Selon, ces différentes définitions, le fait d’être une femme dans un système patriarcal marque une appartenance à un groupe minorisé : à travers le monde les femmes partagent le fait d’être discriminées. Lorsqu’une femme porte plainte pour agressions sexuelles, il n’est pas rare qu’elle soit déclarée sans suite. Avec le mouvement #Metoo, on remarque quelques changements dans la légitimité du pouvoir patriarcal, progressivement les femmes reprennent du pouvoir là où elles en étaient dépossédées. D’ailleurs dans les manifestations, certains slogans illustrent un changement dans le regard qu’on pose sur les violences patriarcales : « Victimes, on te croit, agresseur, on te voit ».

Comment appliquer le concept d’intersectionnalité à notre propre réalité?

Le concept « d’intersectionnalité » peut être mobilisé dans de multiples situations ou prises de décision. Par exemple, dans le domaine de la transition écologique, il est primordial de penser le pouvoir et les mesures dans une perspective globale intersectionnelle. Les idées portées dans les mouvements écologistes ont souvent été relayées depuis les classes privilégiées, urbaines. L’intérêt de tout un chacun se trouve dans le fait d’interroger ses propres pratiques pour ne pas reproduire des rapports de domination. Dans notre posture, en tant que citoyen·ne, nous devons être conscient·e de notre appartenance ou non à des groupes dominants et comprendre que nos privilèges sont imbriqués.  Par exemple, dans le cadre universitaire, si nous adoptons une lecture intersectionnelle des inégalités sociales, nous verrons qu’une étudiante racisée, fille de parents ouvriers n’aura pas la même position sociale qu’une étudiante non racisée, fille d’universitaire·s. La première subit une double discrimination en raison de sa classe sociale et de sa couleur de peau même si toutes deux partagent le fait d’être une femme et de subir des discriminations sexistes. Si on s’arrête à leur position de femme, on invisibilise les discriminations que vit la première étudiante au vu de sa condition sociale (sa classe) et de sa race. La fille d’universitaires aura plus de moyens pour mener un parcours d’étudiante sans trop d’embuches (tels que les discriminations vécues par ses camarades, le fait de devoir travailler pour financer ses études, etc).
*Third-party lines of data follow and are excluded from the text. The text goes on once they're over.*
(** * ilostat-simple-summarizer: the query core and the region crawl

    A shallow embedding of
    - [src/ilostat/_query.py]  (class [ILOStatQuery]),
    - [src/app/controller.py]  ([AppController.set_dataframe], [render_chart]),
    - [src/countries.py]       (the crawl that fills the [dataflows] table),
    followed by the properties of the specification, each stated on these
    definitions.

    Python values are modelled as follows.  A [str] that may also be [None]
    is an [option string]; a dict used as a map is a [gmap]; a dict (or an
    sdmx [DictLike]) that the code iterates over is an association list in
    insertion order; an exception is a value of [exn] carried by [Raise];
    the remote service, the table and the standard output form the [World]
    that every statement threads through. *)

From stdpp Require Import base option list strings gmap fin_maps.

Open Scope string_scope.
Open Scope list_scope.

(** ** Python values *)

(** The exceptions the modelled code can meet.  A [ValueError] carries the
    names its message lists; [RemoteError] stands for whatever else the
    sdmx client raises (transport, parsing). *)
Inductive exn :=
  | KeyError (key : string)
  | IndexError
  | IntegrityError
  | ValueError (names : list string)
  | TypeError
  | RemoteError (what : string).

Inductive Result (A : Type) :=
  | Ok (a : A)
  | Raise (e : exn).
Arguments Ok {A} a.
Arguments Raise {A} e.

(** Truth value of a [str | None]: [None] and the empty string are false. *)
Definition truthy (v : option string) : bool :=
  match v with
  | Some s => negb (String.eqb s EmptyString)
  | None => false
  end.

(** A dict in insertion order. *)
Definition dict (V : Type) : Type := list (string * V).

Fixpoint dict_get {V} (d : dict V) (k : string) : Result V :=
  match d with
  | [] => Raise (KeyError k)
  | (k', v) :: d' => if String.eqb k' k then Ok v else dict_get d' k
  end.

(** [list(d)]: the keys of [d], in order. *)
Definition dict_keys {V} (d : dict V) : list string := map fst d.

(** [l[0]] *)
Definition first {A} (l : list A) : Result A :=
  match l with
  | [] => Raise IndexError
  | x :: _ => Ok x
  end.

(** ** pandas *)

(** A cell of a pandas object: a text, a float64 number (of which the
    model keeps the whole ones), or NaN. *)
Inductive cell :=
  | Str (s : string)
  | Num (x : Z)
  | NaN.

(** A cell of a float64 column. *)
Definition is_float (c : cell) : bool :=
  match c with
  | Str _ => false
  | _ => true
  end.

#[global] Instance cell_eq_dec : EqDecision cell.
Proof. solve_decision. Defined.

(** A pandas Series over a MultiIndex: the level names, and one entry per
    index tuple. *)
Record Series := {
  index_names : list string;
  entries : list (list cell * cell)
}.
(** the index [makeHistogram] computes for the value [p] of the list *)
Definition index_of (profits : list num) (bins : Z) (p : num) : num :=
  Analysis.hist_index (min_list profits) (Analysis.hist_binWidth profits bins)
                      bins p.

(** the cell of the array of counts that the index of [p] names, if any *)
Definition bucket (ps : list Q) (bins : Z) (p : Q) : option nat :=
  Arr.as_index (index_of (List.map Fin ps) bins (Fin p)).

Definition in_bucket (ps : list Q) (bins : Z) (i : nat) (p : Q) : bool :=
  match bucket ps bins p with
  | Some j => Nat.eqb j i
  | None => false
  end.

(** how many values of [ps] have bucket [i] *)
Definition bucket_size (ps : list Q) (bins : Z) (i : nat) : nat :=
  List.length (filter (in_bucket ps bins i) ps).

(** the bin width is a number other than zero: [max - min] has not
    overflowed and [range / bins] has not underflowed to zero *)
Definition scaled (ps : list Q) (bins : Z) : bool :=
  match Analysis.hist_binWidth (List.map Fin ps) bins with
  | Fin w => negb (is_zero w)
  | _ => false
  end.

(** the bin width is a normal number, [2^-1022] at least *)
Definition normal_width (ps : list Q) (bins : Z) : bool :=
  match Analysis.hist_binWidth (List.map Fin ps) bins with
  | Fin w => Qle_bool (pow2 (-1022)) w
  | _ => false
  end.

(** an array of counts without holes or extra properties *)
Definition counts_array (cs : list nat) : Arr.array num :=
  Arr.mk (List.map (fun c => Some (of_nat c)) cs) [].

(** one more in cell [i] *)
Fixpoint bump (i : nat) (cs : list nat) : list nat :=
  match cs, i with
  | [], _ => []
  | c :: t, O => S c :: t
  | c :: t, S i' => c :: bump i' t
  end.

(** the counts after the values [qs] of [ps] have been put in their
    buckets, from the counts [cs] *)
Definition tally (ps : list Q) (bins : Z) (qs : list Q) (cs : list nat)
  : list nat :=
  fold_left (fun cs p => match bucket ps bins p with
                         | Some i => bump i cs
                         | None => cs
                         end) qs cs.

(** [c] increments of a cell that starts at zero *)
Fixpoint count_num (c : nat) : num :=
  match c with
  | O => zero
  | S c' => (count_num c' + one)%num
  end.

(** the property that the increments at the index [NaN] leave *)
Definition nan_props (b : bool) : list (num * num) :=
  if b then [(NaN, NaN)] else [].

(** the array of counts while the values are put in their buckets: cell
    [i] has been incremented [cs_i] times, and [lost] tells whether an
    increment went to the index [NaN] *)
Definition counting_array (cs : list nat) (lost : bool) : Arr.array num :=
  Arr.mk (List.map (fun c => Some (count_num c)) cs) (nan_props lost).

(** the properties that increments at the indices [-1] and [NaN] leave in
    an array: [m] and [n] tell which of the two were written, and
    [nan_first] which one first *)
Definition stray (m n nan_first : bool) : list (num * num) :=
  match m, n with
  | true, true =>
      if nan_first then [(NaN, NaN); (of_Z (-1), NaN)]
      else [(of_Z (-1), NaN); (NaN, NaN)]
  | true, false => [(of_Z (-1), NaN)]
  | false, true => [(NaN, NaN)]
  | false, false => []
  end.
Un garçon racisé, aussi fils d’ouvriers, aura également, par rapport à la première étudiante, une position différente.  Même si ces personnes partagent toutes deux le fait d’être racisées et d’être issues de la classe populaire, elles ne se trouvent pas du même côté du rapport de pouvoir au niveau de la domination patriarcale. Isoler les vécus de manière individuelle n’a bien entendu pas de sens, le but n’est pas ici de cocher des cases mais bien de saisir l’importance des imbrications et de l’intersectionnalité pour analyser les situations de manière complexe en lien avec leur contexte.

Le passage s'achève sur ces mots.